Tiba-tiba dia bangkit dari duduknya. Lelah mungkin dia menghadapi pertanyaan-pertanyaan monotonku. Atau mungkin dia sudah bosan padaku. Dan malas melihat mukaku.
Aku mengernyitkan dahi, heran. Kulihat dia mengambil CD, memasukkan CD ke dalam player dan terdengarlah suara Duncan Sheik. Akkhh…Lagu ini, lagu yang dulu sering aku dengarkan. Yang sering aku
nyanyikan tiap kali aku mandi bak konser. LAgu yang pernah aku nyanyikan untuk mempertanyakan segala misteri tentang Rei. LAgu ini. Wishfull Thinking
Listen to the waves. Everything communicates. Will it ever be. Anything more. Than wishful thinking?
Oh no there you go.
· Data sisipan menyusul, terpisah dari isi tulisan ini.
(* ===== verification/ClusterStart.v ===== *)
(** * Bringing a cluster node up and down (internal/cluster/cluster.go, internal/cluster/metadata/metadata.go)

    [Module Boot] follows what is open: [metadata.Start] opens two BoltDB stores, a
    transport and a Raft node one after the other, [cluster.Start] starts gossip before it
    and the shard manager after it, and their [Shutdown]s close them again.  hashicorp's
    raft, raft-boltdb and memberlist are not part of the sources: an outcome says for each
    of their calls whether it succeeds.  The readings of the Raft node that the status and
    the gauges show ([State], [Term], [Apply]) are here too.

    The theorems: what is open after a start that failed, and after a shutdown. *)

From S2P Require Import Prelude GoLib GoJson GoFloat ClusterConfig Telemetry.
Import Json Config.

Module Boot.
Local Open Scope Z_scope.

Inductive resource := Gossip | LogStore | StableStore | Transport | RaftNode | ShardManager.

#[global] Instance resource_eq_dec : EqDecision resource.
Proof. solve_decision. Defined.

(** ** metadata.go *)

Record Options := mkOptions {
  op_NodeID : string; op_BindAddr : string; op_AdvertiseAddr : string; op_DataDir : string; op_Bootstrap : bool;
  op_InitialPeers : list (string * string)
}.

(** Which calls of [Start] succeed; [bs_err] is [fut.Error()] of the bootstrap other than
    [ErrCantBootstrap]. *)
Record meta_io := mkMetaIO {
  mkdir_ok : bool; log_ok : bool; stable_ok : bool; snap_ok : bool; resolve_ok : bool; tcp_ok : bool; raft_ok : bool; bs_err : bool
}.

Inductive start_err :=
| Required (field : string) | Mkdir | BoltLog | BoltStable | SnapStore | ResolveAddr | TcpTransport | RaftNew | BootstrapErr
| BadConfig (e : config_err) | MembershipErr | MetadataErr (e : start_err) | ShardErr.

(** The result of a start, and what it leaves open. *)
Definition metadata_Start (o : Options) (io : meta_io) : result start_err unit * list resource :=
  if String.eqb (op_NodeID o) "" then (Err (Required "NodeID"), [])
  else if String.eqb (op_BindAddr o) "" then (Err (Required "BindAddr"), [])
  else if String.eqb (op_DataDir o) "" then (Err (Required "DataDir"), [])
  else if negb (mkdir_ok io) then (Err Mkdir, [])
  else if negb (log_ok io) then (Err BoltLog, [])
  else if negb (stable_ok io) then (Err BoltStable, [LogStore])
  else if negb (snap_ok io) then (Err SnapStore, [LogStore; StableStore])
  else if negb (resolve_ok io) then (Err ResolveAddr, [LogStore; StableStore])
  else if negb (tcp_ok io) then (Err TcpTransport, [LogStore; StableStore])
  else if negb (raft_ok io) then (Err RaftNew, [LogStore; StableStore; Transport])
  else if op_Bootstrap o && bs_err io then (Err BootstrapErr, [LogStore; StableStore; Transport; RaftNode])
  else (Ok tt, [LogStore; StableStore; Transport; RaftNode]).

(** [raft.Apply]'s future: its error, or the response of the state machine. *)
Inductive future := FutureErr (e : Z) | FutureResp (r : option Z).

Definition Apply (f : future) : option Z :=
  match f with FutureErr e => Some e | FutureResp (Some e) => Some e | FutureResp None => None end.

Inductive RaftState := Follower | Candidate | Leader | RaftShutdown | OtherState.

Definition State (s : RaftState) : string :=
  match s with
  | Leader => "leader" | Candidate => "candidate" | Follower => "follower" | RaftShutdown => "shutdown" | OtherState => "unknown"
  end.

Definition IsLeader (s : RaftState) : bool := match s with Leader => true | _ => false end.

(** [strconv.ParseUint(v, 10, 64)]. *)
Definition ParseUint (v : bytes) : option Z :=
  if decide (v = []) then None
  else if forallb is_digit v then let n := digits_val v in if n <? 2 ^ 64 then Some n else None
  else None.

(** The entry ["term"] of Raft's statistics. *)
Definition Term (stats : gmap string bytes) : Z :=
  match stats !! "term"%string with
  | Some v => default 0 (ParseUint v)
  | None => 0
  end.

(** [Shutdown] of the Raft node closes its transport; the stores are only closed after it. *)
Record down_io := mkDownIO { raft_down_ok : bool; log_close_ok : bool; stable_close_ok : bool; gossip_down_ok : bool }.

Definition close (rs : list resource) (open : list resource) : list resource := filter (fun r => r ∉ rs) open.

Inductive down_err := RaftDown | CloseLog | CloseStable | GossipDown | BothDown.

Definition metadata_Shutdown (io : down_io) (open : list resource) : option down_err * list resource :=
  if negb (raft_down_ok io) then (Some RaftDown, open)
  else
    let open := close [RaftNode; Transport] open in
    if negb (log_close_ok io) then (Some CloseLog, open)
    else
      let open := close [LogStore] open in
      if negb (stable_close_ok io) then (Some CloseStable, open) else (None, close [StableStore] open).

(** ** cluster.go *)

(** [membership.Start] and [NewManager] succeed or not; gossip's [Shutdown] is its own. *)
Record start_io := mkStartIO { mem_ok : bool; meta : meta_io; manager_ok : bool; undo : down_io }.

Definition gossip_down (open : list resource) : list resource := close [Gossip] open.

Definition metadata_options (c : Config) : Options :=
  mkOptions (NodeID c) (RaftBind c) (RaftBind c) (RaftDir c) (0 <? zlen (raft_peers c)) (raft_peers c).

Definition Start (c : Config) (io : start_io) : result start_err unit * list resource :=
  match Validate c with
  | Some e => (Err (BadConfig e), [])
  | None =>
      if negb (mem_ok io) then (Err MembershipErr, [])
      else
        let '(r, open) := metadata_Start (metadata_options c) (meta io) in
        match r with
        | Err e => (Err (MetadataErr e), gossip_down (Gossip :: open))
        | Ok _ =>
            let open := Gossip :: open in
            if negb (manager_ok io) then
              let '(_, open) := metadata_Shutdown (undo io) open in (Err ShardErr, gossip_down open)
            else (Ok tt, ShardManager :: open)
        end
  end.

(** [Shutdown]: the replicator and the shard logs first, then Raft, then gossip whatever
    Raft answered. *)
Definition Shutdown (io : down_io) (open : list resource) : option down_err * list resource :=
  let open := close [ShardManager] open in
  let '(metaErr, open) := metadata_Shutdown io open in
  let open := if gossip_down_ok io then gossip_down open else open in
  (match metaErr, gossip_down_ok io with
   | Some _, false => Some BothDown
   | Some e, true => Some e
   | None, false => Some GossipDown
   | None, true => None
   end, open).

(** [Status] over the readings of its parts. *)
Record Status := mkStatus {
  s_NodeID : string; s_AliveMembers : list string; s_MetadataLeader : string; s_IsLeader : bool; s_Role : string; s_Term : Z
}.

Definition status (c : Config) (alive : list string) (leader : string) (st : RaftState) (stats : gmap string bytes) : Status :=
  mkStatus (NodeID c) alive leader (IsLeader st) (State st) (Term stats).


(** ** What is open *)

Lemma metadata_started o io open :
  metadata_Start o io = (Ok tt, open) -> open = [LogStore; StableStore; Transport; RaftNode].
Proof. unfold metadata_Start. intros E. repeat case_match; by simplify_eq. Qed.

Lemma metadata_no_gossip o io : (Gossip ∈ (metadata_Start o io).2) -> False.
Proof. unfold metadata_Start. repeat case_match; cbn; set_solver. Qed.

Lemma close_absent r l : (r ∈ l -> False) -> close [r] l = l.
Proof.
  intros Hl. induction l as [|x l IH]; [done|]. unfold close in *. rewrite filter_cons_True by set_solver. f_equal. apply IH. set_solver.
Qed.

(** A start that succeeds has everything open, and a shutdown of it whose calls succeed
    closes everything. *)
Theorem start_then_shutdown c io open d :
  Start c io = (Ok tt, open) -> raft_down_ok d = true -> log_close_ok d = true -> stable_close_ok d = true -> gossip_down_ok d = true ->
  Validate c = None /\ open = [ShardManager; Gossip; LogStore; StableStore; Transport; RaftNode] /\ Shutdown d open = (None, []).
Proof.
  intros E Hr Hl Hs Hg. unfold Start in E. destruct (Validate c); [done|]. destruct (mem_ok io); [|done]. cbn [negb] in E.
  assert (open = [ShardManager; Gossip; LogStore; StableStore; Transport; RaftNode]) as ->.
  { destruct (metadata_Start (metadata_options c) (meta io)) as [r open'] eqn:EM. destruct r as [[]|]; [|done].
    rewrite (metadata_started _ _ _ EM) in E. destruct (manager_ok io); cbn [negb] in E; [by simplify_eq|].
    by destruct (metadata_Shutdown _ _). }
  split; [done|]. split; [done|]. unfold Shutdown, metadata_Shutdown. by rewrite Hr, Hl, Hs, Hg.
Qed.

(** A start that fails.  Gossip is always stopped again, and nothing stays open when the
    configuration, gossip or the shard manager failed; but when [metadata.Start] fails,
    what it had opened stays open, although a failed start is documented to clean up. *)
Theorem failed_start_leaves_open c io e open :
  Start c io = (Err e, open) -> raft_down_ok (undo io) = true -> log_close_ok (undo io) = true -> stable_close_ok (undo io) = true ->
  (Gossip ∉ open) /\
  match e with
  | MetadataErr e' => (Err e', open) = metadata_Start (metadata_options c) (meta io)
  | _ => open = []
  end.
Proof.
  intros E Hr Hl Hs. unfold Start in E. destruct (Validate c); [simplify_eq; split; [set_solver|done]|].
  destruct (mem_ok io); cbn [negb] in E; [|simplify_eq; split; [set_solver|done]].
  pose proof (metadata_no_gossip (metadata_options c) (meta io)) as Hng.
  destruct (metadata_Start (metadata_options c) (meta io)) as [r open'] eqn:EM. cbn [snd] in Hng. destruct r as [[]|e'].
  - rewrite (metadata_started _ _ _ EM) in E. destruct (manager_ok io); [done|].
    unfold metadata_Shutdown in E. rewrite Hr, Hl, Hs in E. cbn in E. simplify_eq. split; [set_solver|done].
  - assert (open = open') as ->.
    { injection E as _ <-. unfold gossip_down, close. rewrite filter_cons_False by set_solver. by apply (close_absent Gossip). }
    injection E as <-. split; [exact Hng|done].
Qed.

(** A configuration that is valid, with a shard log and a peer. *)
Definition demo_config : Config :=
  mkConfig "n1" "127.0.0.1:7001" "127.0.0.1:7101" "data/raft" "data/shards" "" [mkPeer "n2" "127.0.0.1:7002" "" ""].
Definition all_down : down_io := mkDownIO true true true true.
Definition all_up : start_io := mkStartIO true (mkMetaIO true true true true true true true false) true all_down.
(** The Raft port is taken. *)
Definition port_taken : start_io := mkStartIO true (mkMetaIO true true true true true false true false) true all_down.

Lemma start_then_shutdown_witness :
  Validate demo_config = None /\ Shutdown all_down (Start demo_config all_up).2 = (None, []).
Proof.
  destruct (start_then_shutdown demo_config all_up (Start demo_config all_up).2 all_down) as (H1 & _ & H3);
    [vm_compute; reflexivity|reflexivity..|]. split; [exact H1|exact H3].
Defined.

Lemma failed_start_leaves_open_witness :
  Start demo_config port_taken = (Err (MetadataErr TcpTransport), [LogStore; StableStore]) /\
  (Err TcpTransport, [LogStore; StableStore]) = metadata_Start (metadata_options demo_config) (meta port_taken).
Proof.
  destruct (failed_start_leaves_open demo_config port_taken (MetadataErr TcpTransport) [LogStore; StableStore]) as (_ & H);
    [vm_compute; reflexivity|reflexivity..|]. split; [vm_compute; reflexivity|exact H].
Defined.

(** The role the metrics are told: a node whose Raft has shut down has none of the roles the
    gauge knows, so all of its series are 0. *)
Lemma role_is_reported st : State st ∈ Meter.roles <-> st <> RaftShutdown /\ st <> OtherState.
Proof. unfold Meter.roles. destruct st; cbn; split; try set_solver; intros [? ?]; set_solver. Qed.

(** Raft's decimal term is read back. *)
Lemma term_is_read n stats : 0 <= n < 2 ^ 64 -> Term (<["term"%string := format_nat n]> stats) = n.
Proof.
  intros Hn. unfold Term. rewrite lookup_insert_eq. unfold ParseUint.
  destruct (format_nat_canonical n ltac:(lia)) as (Hd & Hv & Hne).
  rewrite decide_False by (destruct Hne as [[_ ->]|(_ & b & r & -> & _)]; done). rewrite Hd.
  rewrite Hv. destruct (Z.ltb_spec n (2 ^ 64)); [done|lia].
Qed.

End Boot.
Looked away and. Missed the show. How much wasted time. Will you survive?
Feel the blades of grass. How it brings you back. It will always be. Only as green. As you can see
Oh no there you go. Looked away and. Missed the show. How much wasted time. Will you survive?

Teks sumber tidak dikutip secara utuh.